[Information shown]
(* ===== verification/Reconciliation.v ===== *)
(** * Reconciliation and the grace sweep

    [campusid/lifecycle/reconciliation.py]: comparing the registry with the
    directory and closing the one kind of drift the job may close;
    [campusid/lifecycle/sweeper.py]: one pass of the sweep that ends grace
    periods.  The directory is a parameter: an unreachable one answers with an
    error. *)

From S2P Require Import Prelude PyStr Errors Redis Lifecycle DecisionCache.

Module Reconciliation.

Inductive DriftKind : Type := SHOULD_BE_DISABLED | MISSING_DOWNSTREAM | ORPHANED | UNREACHABLE.

#[global] Instance DriftKind_eq_dec : EqDecision DriftKind.
Proof. solve_decision. Defined.

Record Drift : Type := {
  kind : DriftKind;
  person_uuid : option string;
  login : option string;
  detail : string;
}.

Definition remediable (d : Drift) : bool := bool_decide (kind d = SHOULD_BE_DISABLED).

Record Report : Type := {
  drifts : list Drift;
  remediated : list Drift;
  failed : list Drift;
  applied : bool;
  scanned : nat;
}.

Definition of_kind (r : Report) (k : DriftKind) : list Drift :=
  List.filter (fun d => bool_decide (kind d = k)) (drifts r).
Definition clean (r : Report) : bool := match drifts r with [] => true | _ => false end.

Definition STATUS_ACTIVE := "active".
Definition ID_EPPN := "eppn".

(** [classify]; an entry is a directory entry's [disabled] flag. *)
Definition classify (person login status : string) (entry : option bool) : option Drift :=
  let active := String.eqb status STATUS_ACTIVE in
  match entry with
  | None =>
      if negb active then None
      else Some {| kind := MISSING_DOWNSTREAM; person_uuid := Some person; login := Some login;
                   detail := "active here, no directory account" |}
  | Some disabled =>
      if negb active && negb disabled then
        Some {| kind := SHOULD_BE_DISABLED; person_uuid := Some person; login := Some login;
                detail := "status " +:+ status +:+ " here, enabled in the directory" |}
      else None
  end.

(** Rows of the person and identifier tables. *)
Record Person : Type := { p_uuid : string; p_status : string }.
Record Identifier : Type := {
  i_person : string;
  i_type : string;
  i_value : string;
  i_released_at : option moment;
}.

Definition released (row : Identifier) : bool :=
  match i_released_at row with Some _ => true | None => false end.

(** The loop of [_logins], over the rows its query selects. *)
Definition better (best : gmap string Identifier) (row : Identifier) : gmap string Identifier :=
  match best !! i_person row with
  | None => <[i_person row := row]> best
  | Some current =>
      if released current && negb (released row) then <[i_person row := row]> best else best
  end.

Definition _logins (rows : list Identifier) (people : list string) : gmap string string :=
  match people with
  | [] => ∅
  | _ =>
      i_value <$> foldl better ∅
        (List.filter (fun row => bool_decide (i_person row ∈ people) && String.eqb (i_type row) ID_EPPN) rows)
  end.

Section reconciler.
(** The state of the directory and what it raises. *)
Context {D X : Type}.
(** [client.find_user]: the entry's [disabled] flag, if there is an entry. *)
Context (find_user : D -> string -> result X (option bool)).
(** [isinstance(exc, DirectoryUnavailable)], and [str(exc)]. *)
Context (unavailable : X -> bool) (message : X -> string).
(** [target.disable]. *)
Context (disable : string -> D -> D * result X unit).

Inductive failure : Type := Raised (e : X) | AssertionError.

Definition _compare_one (dir : D) (p : Person) (name : string) : result failure (option Drift) :=
  match find_user dir name with
  | Ok entry => Ok (classify (p_uuid p) name (p_status p) entry)
  | Err e =>
      if unavailable e then
        Ok (Some {| kind := UNREACHABLE; person_uuid := Some (p_uuid p); login := Some name;
                    detail := message e |})
      else Err (Raised e)
  end.

Fixpoint scan_loop (dir : D) (logins : gmap string string) (people : list Person)
    (found : list Drift) (n : nat) : result failure (list Drift * nat) :=
  match people with
  | [] => Ok (found, n)
  | p :: rest =>
      match logins !! p_uuid p with
      | None => scan_loop dir logins rest found (S n)
      | Some name =>
          let* drift := _compare_one dir p name in
          scan_loop dir logins rest (found ++ option_list drift) (S n)
      end
  end.

(** [_scan], over the people in order of creation. *)
Definition _scan (dir : D) (people : list Person) (rows : list Identifier) (limit : nat)
  : result failure (list Drift * nat) :=
  let people := take limit people in
  scan_loop dir (_logins rows (p_uuid <$> people)) people [] 0.

Definition compare (dir : D) (people : list Person) (rows : list Identifier) (limit : nat)
  : result failure Report :=
  let* out := _scan dir people rows limit in
  Ok {| drifts := out.1; remediated := []; failed := []; applied := false; scanned := out.2 |}.
(* ===== verification/DirectoryLaws.v ===== *)
(** * What the directory integration promises

    The laws of an LDAP library and server, a tree that satisfies them, and what
    the client, the writer and the lifecycle target of [Directory] do against any
    server that does: who a login finds, what disabling and provisioning leave
    behind, which groups a person is in, and what an outage is answered with. *)

From stdpp Require Import pretty.
From S2P Require Import Prelude PyStr Json Dict JsonText JsonLoads Errors Redis Orchestrator LdapText GroupWalk.
From S2P Require Import Directory.

Module DirectoryLaws.
Import Directory.

(** ** What the library and the server promise *)

(** Answers about an attribute that the code cannot tell apart: an attribute that
    is absent may be sent as an empty list. *)
Definition same_values (a b : option attr) : Prop := first_value a = first_value b /\ listed a = listed b.

#[global] Instance same_values_equiv : Equivalence same_values.
Proof.
  unfold same_values. split; [done|intros a b [H1 H2]; split; congruence|intros a b c [H1 H2] [H3 H4]; split; congruence].
Qed.
#[global] Instance first_value_proper : Proper (same_values ==> eq) first_value.
Proof. by intros a b [-> _]. Qed.
#[global] Instance listed_proper : Proper (same_values ==> eq) listed.
Proof. by intros a b [_ ->]. Qed.
#[global] Instance strings_proper : Proper (same_values ==> eq) _strings.
Proof. intros a b Hab. unfold _strings. by rewrite Hab. Qed.

(** How a value written as text is sent. *)
Definition reads_as (a : option attr) (value : string) : Prop :=
  exists v, (a = Some (One v) \/ a = Some (Many [v])) /\ blank v = false /\ text_of v = value.

(** Whether an entry satisfies a filter, for an equality rule. *)
Section satisfies.
Context (equal : string -> string -> attr -> bool) (e : attributes).
Definition holds (a v : string) : bool := match e a with Some x => equal a v x | None => false end.
Fixpoint satisfies (f : LdapText.assertion) : bool :=
  match f with
  | LdapText.Present a => match e a with Some _ => true | None => false end
  | LdapText.Equal a v => holds a v
  | LdapText.All l => forallb satisfies l
  | LdapText.Any l => existsb satisfies l
  end.
End satisfies.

[Exercise details] The response must consist of the lines above, from the first one through the line containing "directory and closing", reproduced exactly.

[Written response]
(* ===== verification/Reconciliation.v ===== *)
(** * Reconciliation and the grace sweep

    [campusid/lifecycle/reconciliation.py]: comparing the registry with the
    directory and closing the one kind of drift the job may close;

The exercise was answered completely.